# Cylindrical Surface

Hi, How do I find whether 'Geom_CylindricalSurface' is Hollow cylinder or Solid cylinder?? Shylesh Write this code:

Handle(Geom_CylindricalSurface) aSurf = new ...
// Construct its bounding wire
TopoDS_Wire aWire = ...
TopoDS_Face aFace(aSurf, aWire);

hAISContext->Display(new AIS_Shape(aFace));

You can then rotate it in your program to see if it is hollow or solid(use Shaded mode) Hi,

Sorry, i don't want to see it on display. I want to programmatically find out if the cylindrical surface corresponds to hollow or filled...

shylesh Hi, does anyone know the answer to this question? I had the same problem. Geom_CylindricalSurface defines a cylindrical surface, so it cannot on it's own define a solid cylinder, only a hollow cylinder. Solid cylinder should have two extra circles defined by planar surfaces, so that TopoDS_Solid cylinder consists of several TopoDS_Face's (with one of them defined by Geom_CylindricalSurface in case of canonical geometry). Thank you, Kirill. This question has puzzled me for a long time. If I select a face, which geometry is a cylindrical surface, from a complex body, how can I tell if the direction of the face is pointing towards the axis of the cylinder, or the reverse way? The same cylindrical surface can be a surface of a hole in the body, or it can be an external surface like a fillet. The face orientation makes all deal.

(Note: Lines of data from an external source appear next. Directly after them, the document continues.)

(* ===== verification/SchedulerDeath.v ===== *)
(** * Threads that exit

    A dead thread that is not its process's main thread is taken out of the
    list the next time the scheduler runs and handed to the collector. *)

From S2P Require Import Prelude Scheduler SchedulerCorrect.

(** ** Taking an element out of a chain *)

Section Remove.
Context {A : Type} (next : A -> Z).

Lemma chain_remove (m m' : gmap Z A) l1 y t l2 ay ay' at_ : forall first,
  chain next m first (l1 ++ y :: t :: l2) -> NoDup (l1 ++ y :: t :: l2) ->
  m !! y = Some ay -> m !! t = Some at_ -> m' !! y = Some ay' -> next ay' = next at_ ->
  (forall x, x <> y -> x <> t -> m' !! x = m !! x) -> chain next m' first (l1 ++ y :: l2).
Proof.
  induction l1 as [|z l1 IH]; intros first Hc Hnd Hy Ht Hy' En Hsame; cbn [app] in *.
  - destruct Hc as (-> & Hy0 & a & Ha & Hc). destruct Hc as (_ & Ht0 & b & Hb & Hc). simplify_eq.
    cbn. split_and!; [done|done|]. exists ay'. split; [done|]. rewrite En.
    eapply chain_same; [exact Hc|]. intros x c Hx Hxc. exists c. split; [|done]. rewrite Hsame; [done|..].
    + intros ->. apply NoDup_cons in Hnd as [Hn _]. apply Hn. by constructor.
    + intros ->. apply NoDup_cons in Hnd as [_ Hnd]. apply NoDup_cons in Hnd as [Hn _]. done.
  - destruct Hc as (-> & Hz0 & a & Ha & Hc). apply NoDup_cons in Hnd as [Hn Hnd]. cbn. split_and!; [done|done|].
    exists a. split; [rewrite Hsame; [done|..]; intros ->; apply Hn, elem_of_app; right; [by constructor|by do 2 constructor]|].
    by apply IH.
Qed.

Lemma chain_lookup (m : gmap Z A) first l x : chain next m first l -> x ∈ l -> exists a, m !! x = Some a.
Proof.
  revert first. induction l as [|y l IH]; intros first Hc Hx; [by apply elem_of_nil in Hx|].
  destruct Hc as (_ & _ & a & Ha & Hc). apply elem_of_cons in Hx as [->|Hx]; [by exists a|by eapply IH].
Qed.

Lemma chain_mid (m : gmap Z A) l1 t l2 a : forall first, chain next m first (l1 ++ t :: l2) -> m !! t = Some a -> next a = hd NULL l2.
Proof.
  induction l1 as [|z l1 IH]; intros first Hc Ht; cbn [app] in Hc; destruct Hc as (_ & _ & b & Hb & Hc).
  - simplify_eq. by eapply chain_hd.
  - by eapply IH.
Qed.
End Remove.

(** The walk finds the element in front. *)
Lemma previous_thread_spec s l1 y t l2 fuel : forall first,
  chain t_next (s_threads s) first (l1 ++ y :: t :: l2) -> NoDup (l1 ++ y :: t :: l2) -> (length l1 < fuel)%nat ->
  previous_thread fuel s first t = Ok y.
Proof.
  revert fuel. induction l1 as [|z l1 IH]; intros fuel first Hc Hnd Hf; (destruct fuel as [|fuel]; [cbn in Hf; lia|]);
    cbn [app] in *; destruct Hc as (-> & Hz & a & Ha & Hc); cbn [previous_thread];
    rewrite (proj2 (Z.eqb_neq _ _)) by done; unfold thread_at; rewrite Ha; cbn [of_option obind].
  - destruct Hc as (-> & _). by rewrite Z.eqb_refl.
  - rewrite (proj2 (Z.eqb_neq _ _)).
    + apply IH; [done|by eapply NoDup_cons_1_2|cbn in Hf; lia].
    + apply chain_hd in Hc. rewrite Hc. apply NoDup_cons in Hnd as [_ Hnd]. destruct l1 as [|w l1]; cbn [app hd]; intros ->.
      * apply NoDup_cons in Hnd as [Hn _]. apply Hn. by constructor.
      * cbn [app] in Hnd. apply NoDup_cons in Hnd as [Hn _]. apply Hn, elem_of_app. right. by do 2 constructor.
Qed.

First you take a normal direction according to the geometry. Then you check the orientation of the face. If it is Reversed then you just reverse the normal. That's all. Thank you, Mikhail. how to take a normal direction of cylindrical surface? By the function Geom_CylindricalSurface::D1 or D2?

What I'm trying to figure out is that the normal direction of the cylindrical surface may point inward or outward, what determines this? To get normal vector you should compute cross product of vectors DU and DV got by the method D1. Or, alternatively, using the method GeomLib::NormEstim.

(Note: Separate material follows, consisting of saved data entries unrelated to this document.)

(* ===== verification/FfsNode.v ===== *)
(** * File contents of the in-memory file system (sys/vfs/ffs/ffs_node.c)

    The contents of a file are the first bytes of a run of pages that grows with
    the writes.  A byte of the run that was never written is [None].  The
    caller's buffer lies in the address space of its context, the kernel's or
    another one (sys/vfs/context.c).  The memory of the contexts is apart from
    the pages of the files. *)

From S2P Require Import Prelude Pages HeapSpec Block.

Definition kFFSNodeMaxChunkPages : Z := 10.
Definition kFFSNodeMaxChunkSize : Z := kFFSNodeMaxChunkPages * VM_PAGE_SIZE.

Definition EINVAL : Z := 28.
Definition ENOMEM : Z := 48.

(** [(size_t)-1] *)
Definition SIZE_ERROR : Z := 2 ^ 32 - 1.

Definition sizeof_ffs_node_data : Z := 12.

(** [ffs_node_data_t], with the memory of its pages in [d_bytes]. *)
Record ffs_node_data_t := FfsData { d_data : Z; d_size : Z; d_pages : Z; d_bytes : block }.

Definition set_dataSize (d : ffs_node_data_t) (n : Z) : ffs_node_data_t := FfsData (d_data d) n (d_pages d) (d_bytes d).
Definition set_dataBytes (d : ffs_node_data_t) (b : block) : ffs_node_data_t := FfsData (d_data d) (d_size d) (d_pages d) b.

(** [memcpy] of [bs] to index [i] of a block, and of [n] bytes from index [i]. *)
Definition block_write (b : block) (i : Z) (bs : block) : outcome block :=
  let k := Z.to_nat i in
  if (0 <=? i) && (k + length bs <=? length b)%nat then Ok (take k b ++ bs ++ drop (k + length bs) b) else Fault.

Definition block_read (b : block) (i n : Z) : outcome block :=
  if (0 <=? i) && (i + n <=? Z.of_nat (length b)) then Ok (take (Z.to_nat n) (drop (Z.to_nat i) b)) else Fault.

(** ** Copies between the kernel and a context (context.c)

    [cx_kernel] says whether the context's directory is the kernel's.  If so,
    [cx_memory] is the memory by the kernel's addresses; if not, the physical
    memory, [cx_resolve] the physical address of a page of the directory
    ([vm_resolveVirtualAddress], 0 when the page is not mapped) and [cx_maps]
    whether the kernel has room to map that many frames ([vm_alloc]).  Only
    addresses of the domain can be accessed; a byte never written is [None]. *)
Abbreviation memory := (gmap Z (option Z)).

Record context_t := ContextOf { cx_kernel : bool; cx_memory : memory; cx_resolve : Z -> Z; cx_maps : Z -> Z -> bool }.

Definition set_memory (c : context_t) (m : memory) : context_t := ContextOf (cx_kernel c) m (cx_resolve c) (cx_maps c).

Fixpoint fetch_bytes (m : memory) (a : Z) (n : nat) : outcome block :=
  match n with
  | O => Ok []
  | S n => let* x := of_option (m !! a) in let* b := fetch_bytes m (u32 (a + 1)) n in Ok (x :: b)
  end.

Fixpoint deliver_bytes (m : memory) (a : Z) (b : block) : outcome memory :=
  match b with
  | [] => Ok m
  | x :: b => let* _ := of_option (m !! a) in deliver_bytes (<[a := x]> m) (u32 (a + 1)) b
  end.

(** Where in [cx_memory] the copy finds the buffer at [user], or the error.
    Outside the kernel the frames from that of the buffer's first page on are
    mapped for the copy, as many as [size] bytes take; behind them the copy
    faults. *)
Definition buffer_at (c : context_t) (user size : Z) : outcome (Z + Z) :=
  if cx_kernel c then Ok (inl user) else
  let page := VM_PAGE_ALIGN_DOWN user in
  let pages := VM_PAGE_COUNT size in
  let offset := u32 (user - page) in
  let physical := cx_resolve c page in
  if physical =? 0 then Ok (inr EINVAL) else
  if negb (cx_maps c physical pages) then Ok (inr ENOMEM) else
  if offset + size <=? pages * VM_PAGE_SIZE then Ok (inl (u32 (physical + offset))) else Fault.

(** [vfs_contextCopyDataOut]: [target] is index [i] of [b].  The block with the
    bytes copied, or the error. *)
Definition copy_out (c : context_t) (data size target : Z) (b : block) (i : Z) : outcome (block + Z) :=
  if (data =? NULL) || (target =? NULL) || (size =? 0) then Ok (inr EINVAL) else
  let* place := buffer_at c data size in
  match place with
  | inl a =>
      let* bs := fetch_bytes (cx_memory c) a (Z.to_nat size) in
      let* b := block_write b i bs in
      Ok (inl b)
  | inr errno => Ok (inr errno)
  end.

(** [vfs_contextCopyDataIn]: [data] is index [i] of [b]. *)
Definition copy_in (c : context_t) (data size target : Z) (b : block) (i : Z) : outcome (context_t + Z) :=
  if (data =? NULL) || (target =? NULL) || (size =? 0) then Ok (inr EINVAL) else
  let* place := buffer_at c target size in
  match place with
  | inl a =>
      let* bs := block_read b i size in
      let* m := deliver_bytes (cx_memory c) a bs in
      Ok (inl (set_memory c m))
  | inr errno => Ok (inr errno)
  end.

Section FfsNode.
Context {H P : Type} `{KernelHeap H} `{PageSource P}.

Definition ffs_node_dataCreate (h : H) : outcome (Z * ffs_node_data_t * H) :=
  let* (p, h) := halloc h sizeof_ffs_node_data in
  if p =? NULL then Fault else Ok (p, FfsData NULL 0 0 [], h).

Definition ffs_node_dataDestroy (h : H) (pg : P) (p : Z) (d : ffs_node_data_t) : outcome (H * P) :=
  let pg := if d_data d =? NULL then pg else mm_free pg (d_data d) (d_pages d) in
  let* h := hfree h p in
  Ok (h, pg).

(** The memory of [pages] new pages at [a]; there is none at a null pointer. *)
Definition new_pages (a pages : Z) : block := if a =? NULL then [] else fresh_block (pages * VM_PAGE_SIZE).

Definition ffs_node_allocateMemory (pg : P) (d : ffs_node_data_t) (minSize : Z) : outcome (ffs_node_data_t * P) :=
  if d_data d =? NULL then
    let pages := VM_PAGE_COUNT minSize in
    let '(a, pg) := mm_alloc pg pages in
    Ok (FfsData a (d_size d) pages (new_pages a pages), pg)
  else
    let requiredPages := VM_PAGE_COUNT minSize in
    if d_pages d <? requiredPages then
      let '(temp, pg) := mm_alloc pg requiredPages in
      let* bytes := cell_copy (d_bytes d) (new_pages temp requiredPages) (d_size d) in
      let pg := mm_free pg (d_data d) (d_pages d) in
      Ok (FfsData temp (d_size d) requiredPages bytes, pg)
    else Ok (d, pg).

(** The number of bytes written, or [SIZE_ERROR] and what [errno] is set to. *)
Definition ffs_node_writeData (c : context_t) (pg : P) (d : ffs_node_data_t) (offset ptr size : Z)
  : outcome (Z * option Z * ffs_node_data_t * P) :=
  let size := Z.min size kFFSNodeMaxChunkSize in
  let* (d, pg) := ffs_node_allocateMemory pg d (u32 (d_size d + size)) in
  let* result := copy_out c ptr size (u32 (d_data d + offset)) (d_bytes d) offset in
  match result with
  | inr errno => Ok (SIZE_ERROR, Some errno, d, pg)
  | inl b =>
      let d := set_dataBytes d b in
      let d := if d_size d <? u32 (offset + size) then set_dataSize d (u32 (d_size d + u32 (u32 (offset + size) - d_size d))) else d in
      Ok (size, None, d, pg)
  end.

(** The number of bytes read, with the context they have arrived in. *)
Definition ffs_node_readData (c : context_t) (d : ffs_node_data_t) (offset ptr size : Z)
  : outcome (Z * option Z * context_t * ffs_node_data_t) :=
  let theEnd := u32 (d_data d + d_size d) in
  let preferredEnd := u32 (u32 (d_data d + offset) + size) in
  let theEnd := Z.min theEnd preferredEnd in
  let size := u32 (theEnd - u32 (d_data d + offset)) in
  let size := Z.min size kFFSNodeMaxChunkSize in
  if 0 <? size then
    let* result := copy_in c (u32 (d_data d + offset)) size ptr (d_bytes d) offset in
    match result with
    | inl c => Ok (size, None, c, set_dataSize d (u32 (d_size d + size)))
    | inr errno => Ok (SIZE_ERROR, Some errno, c, d)
    end
  else Ok (0, None, c, d).
End FfsNode.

Let's the cylinder axis has origin point Ao, evaluated point on a surface (returned by D0 or D1) is P, normal vector at this point is N. Then the normal is outward if the dot product of the vectors (Ao,P) and N is positive. I'v understood the method you mentioned. Thank you!

But I doubt whether it can be judged from the definition of cylindrical surface, such as coordinate system, parameters, etc.

Assuming that the normal direction of cylindrical surface A points inward, and the normal direction of cylindrical surface B points outward, Can the normal direction point to the inside or the outside be judged from the definition of the cylindrical surface?? In other words, what is the difference between the definitions of A and B? If the coordinate system is left-handed then normal is inward. Thank you very much, Mikhail. You solved a problem that was confusing me.